Required work:
Set down exactly the lines below, starting at the one that contains "o, r, inside ag h' l' h') /\" and ending at the one that contains "false /\ (k", with both of those lines included and nothing else.

Material provided:
Lemma Add_ok f h l q fr rP : disk f = Some (h, l) -> flMutex f = 0 -> io f = [] -> file_wf h l q fr ->
  off (length l) < 2 ^ 31 -> blank rP = false ->
  exists k h' l' fr', Add rP f = Ok (true, idle (isAgent f) h' l' h') /\
    file_wf h' l' (enqueue (registers rP) k q) fr' /\ waiting l' k = Some (off k, body rP) /\
    (forall j, j <> k -> waiting l' j = waiting l j) /\ (length l <= length l')%nat /\ (k < length l')%nat /\
    (forall j, (j < length l)%nat -> j ∉ q ++ fr -> j <> k /\ (j ∉ fr')) /\ (k ∉ q).
Proof.
  intros Hd Hm Hio Hw Hs Hb. unfold Add. rewrite (lock_inside f h l Hd Hm Hio). step_ok. cbn [negb].
  destruct (add_slot_inside (isAgent f) h l q fr Hw Hs) as (k & h1 & fr' & -> & HF & HL & Hk & Hcf & Hnd & Hsub & Hout).
  step_ok. destruct Hw as [W1 W2 W3 W4 W5 W6].
  destruct (add_chain_inside (isAgent f) h h1 l q fr' k rP W1 Hnd Hk W5 HF HL) as
    (rP' & l2 & h2 & -> & Hbody & HFr & Hlen & Hwait & Hsame & Hthis & Hlast & Hchain).
  step_ok. rewrite write_inside. step_ok. rewrite unlock_inside. cbn [snd].
  set (l' := put_slot k (set_This (off k) rP') l2) in *. assert (k <= length l2)%nat as Hk2 by lia.
  assert (length l' = Nat.max (length l) (S k)) as Hlen' by (unfold l'; rewrite put_slot_length by done; lia).
  assert (forall j, l' !! j = if decide (j = k) then Some (set_This (off k) rP') else l2 !! j) as Hl'.
  { intros j. by apply put_slot_lookup. }
  exists k, h2, l', fr'. apply NoDup_cons in Hnd as [Hkn Hnd].
  split; [done|]. split; [split|].
  - exact Hchain.
  - rewrite HFr. apply (chain_same l); [|done]. intros j Hj. destruct (slots_chain_lookup _ _ _ _ Hcf Hj) as [r Hr].
    exists r, r. rewrite Hl', decide_False by (intros ->; apply Hkn, elem_of_app; by right). rewrite Hsame; [done|].
    apply NoDup_app in Hnd as (_ & Hnd & _). intros Hq. by apply (Hnd j).
  - rewrite enqueue_perm. cbn [app]. by apply NoDup_cons.
  - intros j r Hj Hr. rewrite Hl', decide_False in Hr by (intros ->; apply Hkn, elem_of_app; by right). rewrite Hsame in Hr.
    + apply (W4 j); [by apply Hsub|done].
    + apply NoDup_app in Hnd as (_ & Hnd & _). intros Hq. by apply (Hnd j).
  - exact Hlast.
  - intros j r Hj Hr. rewrite Hl' in Hr. case_decide as Hd2; [subst j; by injection Hr as <-|].
    apply elem_enqueue in Hj as [?|Hj]; [done|]. destruct (slots_chain_lookup _ _ _ _ W1 Hj) as [r0 Hr0].
    destruct (Hthis j r0 Hr0) as (r2 & Hr2 & Ht). rewrite Hr in Hr2. injection Hr2 as ->. rewrite Ht. by apply (W6 j).
  - split; [unfold waiting; rewrite Hl', decide_True by done|].
    { change (blank (set_This (off k) rP')) with (blank (body rP')). rewrite Hbody, blank_body, Hb. f_equal.
      f_equal. by rewrite <- Hbody. }
    split; [intros j Hj; unfold waiting; rewrite Hl', decide_False by done; apply Hwait|].
    split; [lia|]. split; [lia|]. split; [|intros Hq; apply Hkn, elem_of_app; by left].
    intros j Hj Hn. split; [by apply Hout|]. intros Hjf. apply Hn, elem_of_app. right. by apply Hsub.
Qed.

(** ** Handing out *)

Lemma Get_loop_ok ag q : forall fuel rP l h fr, file_wf h l q fr -> (length q <= fuel)%nat ->
  match queue l q with
  | [] => exists r h' l' fr', Get_loop fuel rP (inside ag h l h) = Ok (Some 0, r, inside ag h' l' h') /\
      file_wf h' l' [] fr' /\ length l' = length l /\ (forall j, j ∈ fr' -> j ∈ q ++ fr)
  | (o, b) :: Q => exists k r h' l' q' fr', Get_loop fuel rP (inside ag h l h) = Ok (Some o, r, inside ag h' l' h') /\
      o = off k /\ body r = b /\ This r = o /\ blank r = false /\ (k < length l)%nat /\ file_wf h' l' q' fr' /\
      queue l' q' = Q /\ length l' = length l /\ (forall j, j ∈ q' ++ fr' -> j ∈ q ++ fr) /\ (k ∉ q' ++ fr') /\
      (First h' = 0 <-> q' = [])
  end.
Proof.
  induction q as [|k q IH]; intros fuel rP l h fr Hw Hf.
  { cbn [queue omap]. exists rP, h, l, fr. pose proof (f_first _ _ _ _ Hw) as Hc. cbn [chain] in Hc.
    destruct fuel; cbn [Get_loop]; rewrite hdr_inside, Hc; cbn [Z.eqb]; by split_and!. }
  pose proof Hw as [W1 W2 W3 W4 W5 W6]. cbn [chain] in W1. destruct W1 as (HF & r & Hr & Hc).
  destruct fuel as [|fuel]; [cbn in Hf; lia|]. cbn [length] in Hf.
  assert (k < length l)%nat as Hk by (by apply lookup_lt_Some in Hr).
  cbn [Get_loop]. rewrite hdr_inside, HF, off_0, (read_inside _ _ _ _ _ k r Hr). step_ok. cbn [negb].
  rewrite set_hdr_inside, !hdr_inside. set (h1 := MkHdr (Next r) (Last h) (Free h)).
  cbn [app] in W3. apply NoDup_cons in W3 as [Hkn Hnd].
  assert (forall j, last q = Some j -> Last h = off j) as Hlast.
  { intros j Hj. apply W5. destruct q; [done|]. exact Hj. }
  change (queue l (k :: q)) with (match waiting l k with Some x => x :: queue l q | None => queue l q end).
  unfold waiting at 1. rewrite Hr. destruct (blank r) eqn:Hb; cbn [negb].
  - (* a cancelled request goes to the free chain *)
    cbn [First Last Free h1]. rewrite set_hdr_inside, write_inside. step_ok. cbn [negb].
    set (h2 := MkHdr (Next r) (Last h) (off k)). set (r' := set_Next (Free h) r). set (l' := put_slot k r' l).
    assert (forall j, l' !! j = if decide (j = k) then Some r' else l !! j) as Hl' by (intros j; apply put_slot_lookup; lia).
    assert (length l' = length l) as Hlen by (unfold l'; rewrite put_slot_length by lia; lia).
    assert (forall j, waiting l' j = waiting l j) as Hwait by (intros j; by apply waiting_relink).
    assert (file_wf h2 l' q (k :: fr)) as Hw'.
    { split.
      - apply (chain_same l); [|done]. intros j Hj. destruct (slots_chain_lookup _ _ _ _ Hc Hj) as [x Hx].
        exists x, x. rewrite Hl', decide_False; [done|]. intros ->. apply Hkn, elem_of_app. by left.
      - split; [done|]. exists r'. rewrite Hl', decide_True by done. split; [done|].
        apply (chain_same l); [|done]. intros j Hj. destruct (slots_chain_lookup _ _ _ _ W2 Hj) as [x Hx].
        exists x, x. rewrite Hl', decide_False; [done|]. intros ->. apply Hkn, elem_of_app. by right.
      - rewrite <- Permutation_middle. by apply NoDup_cons.
      - intros j x Hj Hx. rewrite Hl' in Hx. case_decide as Hd; [by injection Hx as <-|].
        apply elem_of_cons in Hj as [?|Hj]; [done|]. by apply (W4 j).
      - exact Hlast.
      - intros j x Hj Hx. rewrite Hl' in Hx. case_decide as Hd; [subst j; exfalso; apply Hkn, elem_of_app; by left|].
        apply (W6 j); [by right|done]. }
    specialize (IH fuel r' l' h2 (k :: fr) Hw' ltac:(lia)).
    assert (queue l' q = queue l q) as Hq by (apply queue_same; intros j _; apply Hwait). rewrite Hq in IH.
    assert (forall j, j ∈ q ++ k :: fr <-> j ∈ (k :: q) ++ fr) as Hperm.
    { intros j. rewrite <- Permutation_middle. cbn [app]. done. }
    destruct (queue l q) as [|[o b] Q].
    + destruct IH as (x & h' & l'' & fr' & -> & J1 & J2 & J3). exists x, h', l'', fr'. split; [done|].
      split; [done|]. split; [congruence|]. intros j Hj. apply Hperm. by apply J3.
    + destruct IH as (k2 & x & h' & l'' & q' & fr' & -> & J1 & J2 & J3 & J4 & J5 & J6 & J7 & J8 & J9 & J10 & J11).
      exists k2, x, h', l'', q', fr'. repeat (split; [done || lia || congruence|]).
      split; [intros j Hj; by apply Hperm, J9|]. by split.
  - rewrite write_hdr_inside. step_ok. exists k, r, h1, l, q, fr.
    split; [done|]. split; [done|]. split; [done|]. split; [apply (W6 k); [left|done]|]. split; [done|]. split; [done|].
    split; [by split; try done; [intros j x Hj; apply W6; by right]|]. split; [done|]. split; [done|].
    split; [intros j Hj; by right|]. split; [done|]. cbn [First h1]. rewrite (chain_off _ _ _ Hc). destruct q; [done|].
    split; [|done]. intros H0. pose proof (off_0 n) as H1. by rewrite H0 in H1.
Qed.

Lemma Get_ok f h l q fr fuel rP : disk f = Some (h, l) -> flMutex f = 0 -> io f = [] -> file_wf h l q fr -> (length q <= fuel)%nat ->
  match queue l q with
  | [] => exists r h' l' fr', Get fuel rP f = Ok (0, r, idle (isAgent f) h' l' h') /\
      file_wf h' l' [] fr' /\ length l' = length l /\ (forall j, j ∈ fr' -> j ∈ q ++ fr)
  | (o, b) :: Q => exists k rc r h' l' q' fr', Get fuel rP f = Ok (rc, r, idle (isAgent f) h' l' h') /\
      o = off k /\ body r = b /\ This r = o /\ (k < length l)%nat /\ file_wf h' l' q' fr' /\ queue l' q' = Q /\
      length l' = length l /\ (forall j, j ∈ q' ++ fr' -> j ∈ q ++ fr) /\ (k ∉ q' ++ fr') /\
      rc = (if decide (q' = []) then -1 else 1)
  end.
Proof.
  intros Hd Hm Hio Hw Hfu. unfold Get. rewrite (lock_inside f h l Hd Hm Hio). step_ok. cbn [negb].
  pose proof (Get_loop_ok (isAgent f) q fuel rP l h fr Hw Hfu) as Hg. destruct (queue l q) as [|[o b] Q].
  - destruct Hg as (r & h' & l' & fr' & -> & H1 & H2 & H3). step_ok. rewrite unlock_inside. cbn [Z.eqb snd].
    exists r, h', l', fr'. done.
  - destruct Hg as (k & r & h' & l' & q' & fr' & -> & J1 & J2 & J3 & J4 & J5 & J6 & J7 & J8 & J9 & J10 & J11).
    step_ok. rewrite unlock_inside, hdr_inside, J1, off_0. cbn [snd]. exists k, (if decide (q' = []) then -1 else 1), r, h', l', q', fr'.
    split; [|by rewrite <- J1]. do 2 f_equal. f_equal. case_decide as Hq.
    + apply J11 in Hq. by rewrite Hq.
    + destruct (Z.eqb_spec (First h') 0) as [H0|]; [by apply J11 in H0|done].
Qed.

(** ** Deleting and cancelling *)

Lemma Del_ok f h l q fr rP k : disk f = Some (h, l) -> flMutex f = 0 -> io f = [] -> file_wf h l q fr ->
  This rP = off k -> (k < length l)%nat -> k ∉ q ++ fr ->
  exists h' l', Del rP f = Ok (true, idle (isAgent f) h' l' h') /\ file_wf h' l' q (k :: fr) /\
    (forall j, j <> k -> waiting l' j = waiting l j) /\ length l' = length l.
Proof.
  intros Hd Hm Hio Hw Ht Hk Hkn. unfold Del. rewrite (lock_inside f h l Hd Hm Hio). step_ok. cbn [negb].
  rewrite hdr_inside, set_hdr_inside, Ht, write_inside. step_ok. rewrite unlock_inside. cbn [snd].
  destruct Hw as [W1 W2 W3 W4 W5 W6]. set (r := set_Next (Free h) zero_req). set (l' := put_slot k r l).
  assert (forall j, l' !! j = if decide (j = k) then Some r else l !! j) as Hl' by (intros j; apply put_slot_lookup; lia).
  eexists _, l'. split; [reflexivity|]. split; [split|split].
  - apply (chain_same l); [|done]. intros j Hj. destruct (slots_chain_lookup _ _ _ _ W1 Hj) as [x Hx].
    exists x, x. rewrite Hl', decide_False; [done|]. intros ->. apply Hkn, elem_of_app. by left.
  - split; [done|]. exists r. rewrite Hl', decide_True by done. split; [done|].
    apply (chain_same l); [|done]. intros j Hj. destruct (slots_chain_lookup _ _ _ _ W2 Hj) as [x Hx].
    exists x, x. rewrite Hl', decide_False; [done|]. intros ->. apply Hkn, elem_of_app. by right.
  - rewrite <- Permutation_middle. by apply NoDup_cons.
  - intros j x Hj Hx. rewrite Hl' in Hx. case_decide as Hd2; [by injection Hx as <-|].
    apply elem_of_cons in Hj as [?|Hj]; [done|]. by apply (W4 j).
  - exact W5.
  - intros j x Hj Hx. rewrite Hl' in Hx. case_decide as Hd2; [subst j; exfalso; apply Hkn, elem_of_app; by left|]. by apply (W6 j).
  - intros j Hj. apply waiting_put; [lia|done].
  - unfold l'. rewrite put_slot_length by lia. lia.
Qed.

Definition cancel (id : list Z) (r : XrdFrcRequest) : XrdFrcRequest :=
  if bool_decide (cstr (ID r) = id) then set_LFN (<[0%nat := 0]> (LFN r)) r else r.

Lemma cancel_blank id r : blank (cancel id r) = blank r || bool_decide (cstr (ID r) = id).
Proof.
  unfold cancel. destruct (bool_decide _); [|by rewrite orb_false_r]. unfold blank. cbn [LFN set_LFN].
  rewrite orb_true_r. by destruct (LFN r).
Qed.

Lemma cancel_fields id r : Next (cancel id r) = Next r /\ This (cancel id r) = This r /\ ID (cancel id r) = ID r.
Proof. unfold cancel. by destruct (bool_decide _). Qed.

Lemma body_set_LFN r x : body (set_LFN x r) = set_LFN x (body r).
Proof. done. Qed.

Lemma put_same k r l : l !! k = Some r -> put_slot k r l = l.
Proof.
  intros Hk. assert (k < length l)%nat as H by (by apply lookup_lt_Some in Hk). unfold put_slot.
  destruct (Nat.ltb_spec k (length l)); [|lia]. by apply list_insert_id.
Qed.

Exercise answer:
  | (o, b) :: Q => exists k r h' l' q' fr', Get_loop fuel rP (inside ag h l h) = Ok (Some o, r, inside ag h' l' h') /\
      o = off k /\ body r = b /\ This r = o /\ blank r = false /\ (k < length l)%nat /\ file_wf h' l' q' fr' /\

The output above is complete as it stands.